State how many lines in the listing below contain the word "assert", and write nothing else.

● **SOURCE RECORDS**:
______

(* ===== verification/SnapshotOps.v ===== *)
(** * Snapshot synchronisation

  Models [src/src/rooms/room_snapshot_ops.rs]: the host's start-state snapshot,
  relayed in chunks or through the file relay. *)

From Stdlib Require Import Strings.Byte.
From S2P Require Import Prelude Ids Wire Descriptor Protocol Slots SnapshotTransfer.
From S2P Require Import RoomTransactions Room StateHash.
Open Scope N_scope.

Definition role_for_connection (c : ConnectionId) (r : NetplayRoom) : option PlayerRole :=
  slot_role <$> find_slot (has_connection c) r.

Definition validate_host_snapshot_identity (c : ConnectionId) (r : NetplayRoom)
    : result RoomError unit :=
  if mode (session r) !=? ControllerNetplay then Err RoomNotReady
  else match role_for_connection c r with
       | Some Host => Ok tt
       | Some Guest => Err HostOnly
       | None => Err UnknownConnection
       end.

Definition validate_host_snapshot_sender (c : ConnectionId) (r : NetplayRoom)
    : result RoomError unit :=
  _ ← validate_host_snapshot_identity c r;
  if (status r !=? SyncingState) && (status r !=? Ready) then Err RoomNotReady else Ok tt.

Definition validate_snapshot_repair_frame (repair_frame : N) (r : NetplayRoom)
    : result RoomError unit :=
  if repair_frame =? sync_start_frame r then Ok tt else Err SnapshotInvalid.

Definition connected_players_support_state_file_relay (r : NetplayRoom) : bool :=
  all_connected (λ p, is_some_and (find_slot (has_index p) r) slot_supports_state_file_relay) r.

Section snapshot_ops.
Context (sha256 : bytes → bytes).

(** A method of the optional chunk transfer, created on first use
    ([get_or_insert_with(SnapshotTransferState::new)]). *)
Definition on_transfer {A} (m : M SnapshotTransferState RoomError A) : RoomM A := λ r,
  let '(a, t) := m (default SnapshotTransferState_new (snapshot_transfer r)) in
  (a, r <| snapshot_transfer := Some t |>).

(** [NetplayRoom::accept_snapshot_chunk]. *)
Definition accept_snapshot_chunk (c : ConnectionId) (chunk : SnapshotChunk) (limits : SnapshotLimits)
    : RoomM bool :=
  r ← get;
  if host_snapshot_completed r then
    lift_result (validate_host_snapshot_identity c r) ;;
    lift_result (validate_snapshot_repair_frame (chunk_repair_frame chunk) r) ;;
    lift_result (validate_v5_recovery_snapshot_chunk chunk r) ;;
    ensure (is_some_and (snapshot_transfer r) (λ t, is_duplicate_chunk sha256 t chunk))
      SnapshotInvalid ;;
    mret false
  else
    lift_result (validate_host_snapshot_sender c r) ;;
    lift_result (validate_snapshot_repair_frame (chunk_repair_frame chunk) r) ;;
    lift_result (validate_v5_recovery_snapshot_chunk chunk r) ;;
    on_transfer (accept_chunk sha256 chunk limits).

(** [NetplayRoom::accept_snapshot_complete]. *)
Definition accept_snapshot_complete (c : ConnectionId) (manifest : SnapshotManifest)
    (limits : SnapshotLimits) : RoomM bool :=
  r ← get;
  if host_snapshot_completed r then
    lift_result (validate_host_snapshot_identity c r) ;;
    lift_result (validate_snapshot_repair_frame (manifest_repair_frame manifest) r) ;;
    lift_result (validate_v5_recovery_snapshot manifest r) ;;
    ensure (completed_snapshot_manifest r ==? Some manifest) SnapshotInvalid ;;
    mret false
  else
    lift_result (validate_host_snapshot_sender c r) ;;
    lift_result (validate_snapshot_repair_frame (manifest_repair_frame manifest) r) ;;
    lift_result (validate_v5_recovery_snapshot manifest r) ;;
    transfer ← lift_result (ok_or (snapshot_transfer r) SnapshotInvalid);
    lift_result (complete sha256 transfer manifest limits) ;;
    modify (λ r, r <| host_snapshot_completed := true |>
                   <| completed_snapshot_manifest := Some manifest |>) ;;
    mret true.
End snapshot_ops.

(** [NetplayRoom::prepare_snapshot_file_relay_transfer]. *)
Definition prepare_snapshot_file_relay_transfer (c : ConnectionId) (manifest : SnapshotManifest)
    (limits : SnapshotLimits) (r : NetplayRoom)
    : result RoomError SnapshotFileRelayTransferIntent :=
  _ ← validate_host_snapshot_sender c r;
  _ ← validate_snapshot_repair_frame (manifest_repair_frame manifest) r;
  _ ← validate_v5_recovery_snapshot manifest r;
  _ ← map_err (manifest_validate manifest limits) (λ _, SnapshotInvalid);
  if host_snapshot_completed r || is_some (snapshot_transfer r)
     || is_some (snapshot_file_relay_transfer r)
  then Err SnapshotInvalid
  else if negb (connected_players_support_state_file_relay r) then Err SnapshotFileRelayUnavailable
  else
    sender ← ok_or (player_index_for_connection c r) UnknownConnection;
    receiver ← ok_or (find_slot (λ s, is_connected s && negb (has_index sender s)) r) RoomNotReady;
    receiver_connection ← ok_or (slot_connection_id receiver) RoomNotReady;
    Ok (mkSnapshotFileRelayTransferIntent (room_id r) sender (slot_player_index receiver)
          receiver_connection).

(** [NetplayRoom::accept_snapshot_file_relay_grant]. *)
Definition accept_snapshot_file_relay_grant (c : ConnectionId) (manifest : SnapshotManifest)
    (pair : SnapshotFileRelayGrantPair) (limits : SnapshotLimits) : RoomM SnapshotFileRelayGrant :=
  r ← get;
  intent ← lift_result (prepare_snapshot_file_relay_transfer c manifest limits r);
  ensure (negb ((grant_manifest (pair_upload pair) !=? manifest)
                || (grant_manifest (pair_download pair) !=? manifest)
                || (grant_transfer_id (pair_upload pair) !=? grant_transfer_id (pair_download pair))))
    SnapshotInvalid ;;
  modify (λ r, r <| snapshot_file_relay_transfer :=
    Some (mkSnapshotFileRelayTransferState c (intent_receiver_player_index intent)
            (pair_download pair) manifest) |>) ;;
  mret (pair_upload pair).

(** [NetplayRoom::accept_snapshot_file_relay_upload_complete]. *)
Definition accept_snapshot_file_relay_upload_complete (c : ConnectionId) (transfer_id : string)
    (manifest : SnapshotManifest) (limits : SnapshotLimits)
    : RoomM (option (ConnectionId * SnapshotFileRelayGrant)) :=
  r ← get;
  if host_snapshot_completed r then
    transfer ← lift_result (ok_or (snapshot_file_relay_transfer r) SnapshotInvalid);
    ensure (negb ((file_source_connection transfer !=? c)
                  || (grant_transfer_id (file_download_grant transfer) !=? transfer_id)
                  || (file_manifest transfer !=? manifest)
                  || (completed_snapshot_manifest r !=? Some manifest))) SnapshotInvalid ;;
    mret None
  else
    lift_result (validate_host_snapshot_sender c r) ;;
    lift_result (validate_snapshot_repair_frame (manifest_repair_frame manifest) r) ;;
    lift_result (validate_v5_recovery_snapshot manifest r) ;;
    lift_result (map_err (manifest_validate manifest limits) (λ _, SnapshotInvalid)) ;;
    transfer ← lift_result (ok_or (snapshot_file_relay_transfer r) SnapshotInvalid);
    ensure (negb ((file_source_connection transfer !=? c)
                  || (grant_transfer_id (file_download_grant transfer) !=? transfer_id)
                  || (file_manifest transfer !=? manifest))) SnapshotInvalid ;;
    receiver_connection ← lift_result (ok_or
      (find_slot (has_index (file_receiver_player_index transfer)) r ≫= slot_connection_id)
      RoomNotReady);
    modify (λ r, r <| host_snapshot_completed := true |>
                   <| completed_snapshot_manifest := Some manifest |>) ;;
    mret (Some (receiver_connection, file_download_grant transfer)).

(** ** Properties *)

Module Exactness.

(** Only the right snapshot completes a sync. When the relay accepts a completion
    manifest as new, it came from the host of a controller room that is syncing, it names the
    session's start frame, during a repair it is the very manifest the host pinned, and the
    chunks the room holds hash to it; the room records that manifest and nothing else of the
    transfer. *)
Theorem snapshot_completion_is_exact sha256 c manifest limits r r' :
  accept_snapshot_complete sha256 c manifest limits r = (Ok true, r') →
  mode (session r) = ControllerNetplay ∧ role_for_connection c r = Some Host ∧
  (status r = SyncingState ∨ status r = Ready) ∧
  manifest_repair_frame manifest = sync_start_frame r ∧
  (∀ pinned, state_recovery r ≫= expected_snapshot = Some pinned → manifest = pinned) ∧
  (∃ transfer, snapshot_transfer r = Some transfer ∧ complete sha256 transfer manifest limits = Ok tt) ∧
  r' = r <| host_snapshot_completed := true |> <| completed_snapshot_manifest := Some manifest |>.
Proof.
  intros H. assert (wp (accept_snapshot_complete sha256 c manifest limits) (λ o r', o = true →
    validate_host_snapshot_sender c r = Ok tt ∧
    validate_snapshot_repair_frame (manifest_repair_frame manifest) r = Ok tt ∧
    validate_v5_recovery_snapshot manifest r = Ok tt ∧
    (∃ transfer, snapshot_transfer r = Some transfer ∧ complete sha256 transfer manifest limits = Ok tt) ∧
    r' = r <| host_snapshot_completed := true |> <| completed_snapshot_manifest := Some manifest |>)
    (λ _ _, True) r) as Hw.
  { unfold accept_snapshot_complete. wp_go; try done. intros _.
    repeat match goal with x : () |- _ => destruct x end. split_and!; eauto. }
  destruct (wp_ok _ _ _ _ _ _ Hw H eq_refl) as (Hv & Hf & Hp & Ht & Hr). clear Hw H.
  unfold validate_host_snapshot_sender, validate_host_snapshot_identity in Hv.
  unfold validate_snapshot_repair_frame in Hf. unfold validate_v5_recovery_snapshot in Hp.
  destruct (mode (session r) !=? ControllerNetplay) eqn:Hm; [done|]. rewrite bool_decide_neq_false in Hm.
  destruct (role_for_connection c r) as [[]|]; cbn in Hv; try done.
  split_and!; try done.
  - destruct (status r ==? SyncingState) eqn:E1; [left; by apply bool_decide_eq_true in E1|].
    destruct (status r ==? Ready) eqn:E2; [right; by apply bool_decide_eq_true in E2|done].
  - destruct (N.eqb_spec (manifest_repair_frame manifest) (sync_start_frame r)); done.
  - intros pinned Hpin. rewrite Hpin in Hp. case_bool_decide; done.
Qed.

Definition sample_manifest : SnapshotManifest :=
  mkSnapshotManifest "s-1" 0 1 "0101010101010101010101010101010101010101010101010101010101010101".
Definition sample_syncing : NetplayRoom :=
  (accept_snapshot_chunk Transfer.first_byte_digest (Sample.conn 1) (mkSnapshotChunk "s-1" 0 0 [x01])
     SnapshotLimits_default ((Sample.playing 5) <| status := SyncingState |>)).2.

Lemma snapshot_completion_is_exact_witness :
  manifest_repair_frame sample_manifest = sync_start_frame sample_syncing.
Proof.
  apply (snapshot_completion_is_exact Transfer.first_byte_digest (Sample.conn 1) sample_manifest
    SnapshotLimits_default sample_syncing (accept_snapshot_complete Transfer.first_byte_digest
      (Sample.conn 1) sample_manifest SnapshotLimits_default sample_syncing).2).
  vm_compute. reflexivity.
Defined.

End Exactness.
Lemma attach_input_slots p re se token c now :
  keeps slots_ok (attach_input_socket p re se token c now).
Proof.
  unfold attach_input_socket. op H.
  apply (slots_ok_update_with (λ s, slot_player_index s = p → slot_connection_id s ≠ None));
    [|intros s Hs HP []|done].
  - apply Forall_forall. intros s Hs Hp.
    match goal with H : find_slot _ _ = Some ?s' |- _ =>
      pose proof H as Hf; apply find_some_iff in H as [Hin Hi] end.
    unfold has_index in Hi. apply bool_decide_eq_true in Hi.
    rewrite (slots_ok_index_unique _ _ _ H Hs Hin) by congruence. congruence.
  - unfold has_index in Hs. apply bool_decide_eq_true in Hs. specialize (HP Hs).
    split; [done|]. split; simpl; try done.
Qed.

Lemma disconnect_input_slots c now grace : keeps slots_ok (disconnect_input_socket c now grace).
Proof.
  apply keeps_wp. intros r H. unfold disconnect_input_socket.
  apply wp_bind, wp_get, wp_bind, wp_lift_ok_or. destruct (find_slot _ _) as [s|]; [|done].
  apply wp_bind, wp_modify, wp_bind, wp_modify.
  match goal with |- wp _ _ _ ?x => assert (slots_ok x) as H1 by slots_go; generalize dependent x end.
  intros r' H'. case_match; [|by apply wp_ret].
  apply wp_bind, wp_lift_ok_or. destruct (slot_connection_id s); [|done].
  apply wp_bind. eapply wp_mono; [apply wp_keeps, H'; apply disconnect_slots| |done].
  intros a r2 H2. by apply wp_ret.
Qed.

Lemma recover_stale_slots now d g r :
  slots_ok r → slots_ok (recover_stale_connections now d g r).2.
Proof.
  intros H. unfold recover_stale_connections. case_match; [done|].
  generalize (slot_player_index <$> List.filter (λ s, is_connected s
        && is_some_and (slot_last_seen_at s) (λ t, d <=? duration_since now t)) (players r)).
  intros l. destruct l as [|p l]; [done|]. cbn [snd]. generalize (p :: l). clear p l. intros l.
  apply slots_ok_enter_recovery_state. clear -H. revert r H.
  induction l as [|p l IH]; [done|]. intros r H. simpl. apply IH. slots_go.
Qed.

Lemma set_compatibility_slots c f : keeps slots_ok (set_compatibility_for_connection c f).
Proof. unfold set_compatibility_for_connection. op H; slots_go. Qed.

Lemma mark_ready_slots c n now : keeps slots_ok (mark_ready c n now).
Proof.
  unfold mark_ready, record_network_report, store_samples, apply_initial_adaptive_input_delay,
    set_input_delay, finish_v5_state_recovery. op H; slots_go.
Qed.

Lemma expire_handoffs_slots now r : slots_ok r → slots_ok (expire_runner_handoffs now r).2.
Proof.
  intros H. unfold expire_runner_handoffs. apply expire_handoffs_loop_slots; [done|].
  apply Forall_fmap, Forall_forall. intros s Hs l Hl Hp.
  apply list_elem_of_fmap in Hl as (s' & -> & Hs'). simpl in *.
  rewrite list_elem_of_In, List.filter_In, <-list_elem_of_In in Hs. destruct Hs as [Hs _].
  rewrite (slots_ok_index_unique r s' s) by done. split; [done|].
  unfold is_connected. by destruct (slot_connection_id s).
Qed.

Lemma mark_stale_slots now st d r : slots_ok r → slots_ok (mark_stale_connections now st d r).2.
Proof. intros H. unfold mark_stale_connections. case_match; [done|]. cbn [snd]. slots_go. Qed.

Lemma request_clock_slots t r : slots_ok r → slots_ok (request_clock_sync_sample t r).2.
Proof. intros H. unfold request_clock_sync_sample. case_match; [done|]. cbn [snd]. slots_go. Qed.

Lemma try_schedule_slots now t r : slots_ok r → slots_ok (try_schedule_start now t r).2.
Proof.
  intros H. unfold try_schedule_start. repeat case_match; [done..|]. cbn [snd].
  unfold apply_initial_v5_input_delay, set_input_delay. slots_go.
Qed.

Lemma clock_sample_slots c sample now t : keeps slots_ok (accept_clock_sync_sample c sample now t).
Proof. unfold accept_clock_sync_sample. op H. apply try_schedule_slots. slots_go. Qed.

Lemma deterministic_ready_slots c n now t : keeps slots_ok (mark_deterministic_ready c n now t).
Proof.
  unfold mark_deterministic_ready. op H. apply try_schedule_slots.
  unfold record_network_report, store_samples. slots_go.
Qed.

Lemma begin_v5_pause_resume_slots f t r : slots_ok r → slots_ok (begin_v5_pause_resume f t r).2.
Proof.
  intros H. unfold begin_v5_pause_resume, schedule_v5_resume, bump_session_epoch,
    reset_authoritative_state_hash_cursor_for_resume. cbn [snd]. slots_go.
Qed.

Lemma request_pause_slots c id reason f : keeps slots_ok (request_session_pause_with_id c id reason f).
Proof. unfold request_session_pause_with_id. op H; slots_go. Qed.

Lemma pause_reached_slots c sq f t : keeps slots_ok (mark_session_pause_reached_internal c sq f t).
Proof.
  unfold mark_session_pause_reached_internal, resume_playing.
  op H; try apply begin_v5_pause_resume_slots; slots_go.
Qed.

Lemma request_resume_slots c id sq t : keeps slots_ok (request_session_resume_internal c id sq t).
Proof.
  unfold request_session_resume_internal, resume_playing.
  op H; try apply begin_v5_pause_resume_slots; slots_go.
Qed.

Lemma legacy_input_slots c inputs limits : keeps slots_ok (accept_input_frame_cursors c inputs limits).
Proof. unfold accept_input_frame_cursors. op H; slots_go. Qed.

Lemma strict_input_slots c batch : keeps slots_ok (accept_strict_input_batch c batch).
Proof. unfold accept_strict_input_batch. op H; slots_go. Qed.

Lemma host_open_slots c open t : keeps slots_ok (accept_host_frame_open c open t).
Proof.
  unfold accept_host_frame_open, release_v5_host_frame, enter_v5_playing, finish_v5_state_recovery.
  op H; slots_go.
Qed.

Lemma due_host_frame_slots t r : slots_ok r → slots_ok (release_due_v5_host_frame t r).2.
Proof.
  intros H. unfold release_due_v5_host_frame. repeat case_match; try done. cbn [snd].
  unfold release_v5_host_frame, enter_v5_playing, finish_v5_state_recovery. slots_go.
Qed.

Lemma server_tick_slots t r : slots_ok r → slots_ok (release_next_server_frame t r).2.
Proof.
  intros H. unfold release_next_server_frame. case_match; [done|].
  destruct (promote_scheduled t r) as [r'|] eqn:Hp; [|done].
  assert (slots_ok r') as H'.
  { unfold promote_scheduled in Hp. repeat case_match; simplify_eq; slots_go. }
  clear Hp. case_match; [done|].
  assert (slots_ok (apply_pending_input_delay_if_due r')) as H2.
  { unfold apply_pending_input_delay_if_due, set_input_delay. slots_go. }
  case_match; [done|]. cbn [snd]. slots_go.
Qed.

Lemma begin_recovery_slots m now : keeps slots_ok (begin_v5_state_recovery m now).
Proof.
  unfold begin_v5_state_recovery, close_state_recovery_room, reset_authoritative_state_hash_cursor.
  op H; slots_go.
Qed.

Lemma state_hash_slots c report now : keeps slots_ok (accept_state_hash c report now).
Proof.
  assert (∀ m, keeps slots_ok (begin_authoritative_recovery m now)) as Hb.
  { intros m. unfold begin_authoritative_recovery, enter_state_hash_resync, bump_session_epoch.
    op H; [|slots_go]. eapply wp_mono; [apply wp_keeps, H; apply begin_recovery_slots| |done].
    intros a r' H'. by apply wp_ret. }
  unfold accept_state_hash, evaluate_hashes, handle_mismatch, prune_state_hashes. op H; slots_go.
  all: apply wp_keeps; [apply Hb|slots_go].
Qed.

Lemma pin_recovery_slots c re se pin limits :
  keeps slots_ok (accept_v5_state_recovery_pin_for_epoch c re se pin limits).
Proof. unfold accept_v5_state_recovery_pin_for_epoch, bump_session_epoch. op H; slots_go. Qed.

Lemma expire_recovery_slots now r : slots_ok r → slots_ok (close_expired_state_recovery now r).2.
Proof.
  intros H. unfold close_expired_state_recovery. case_match; [done|]. cbn [snd].
  unfold close_state_recovery_room. slots_go.
Qed.

Lemma snapshot_chunk_slots sha256 c chunk limits :
  keeps slots_ok (accept_snapshot_chunk sha256 c chunk limits).
Proof.
  unfold accept_snapshot_chunk. op H. all: unfold on_transfer.
  all: apply wp_keeps; [|exact H]; clear; intros r H.
  all: destruct (accept_chunk _ _ _ _) as [? t]; cbn [snd]; slots_go.
Qed.

Lemma snapshot_complete_slots sha256 c m limits :
  keeps slots_ok (accept_snapshot_complete sha256 c m limits).
Proof. unfold accept_snapshot_complete. op H; slots_go. Qed.

Lemma file_relay_grant_slots c m grants limits :
  keeps slots_ok (accept_snapshot_file_relay_grant c m grants limits).
Proof. unfold accept_snapshot_file_relay_grant. op H; slots_go. Qed.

______

● **SOLVED EXERCISE**: 5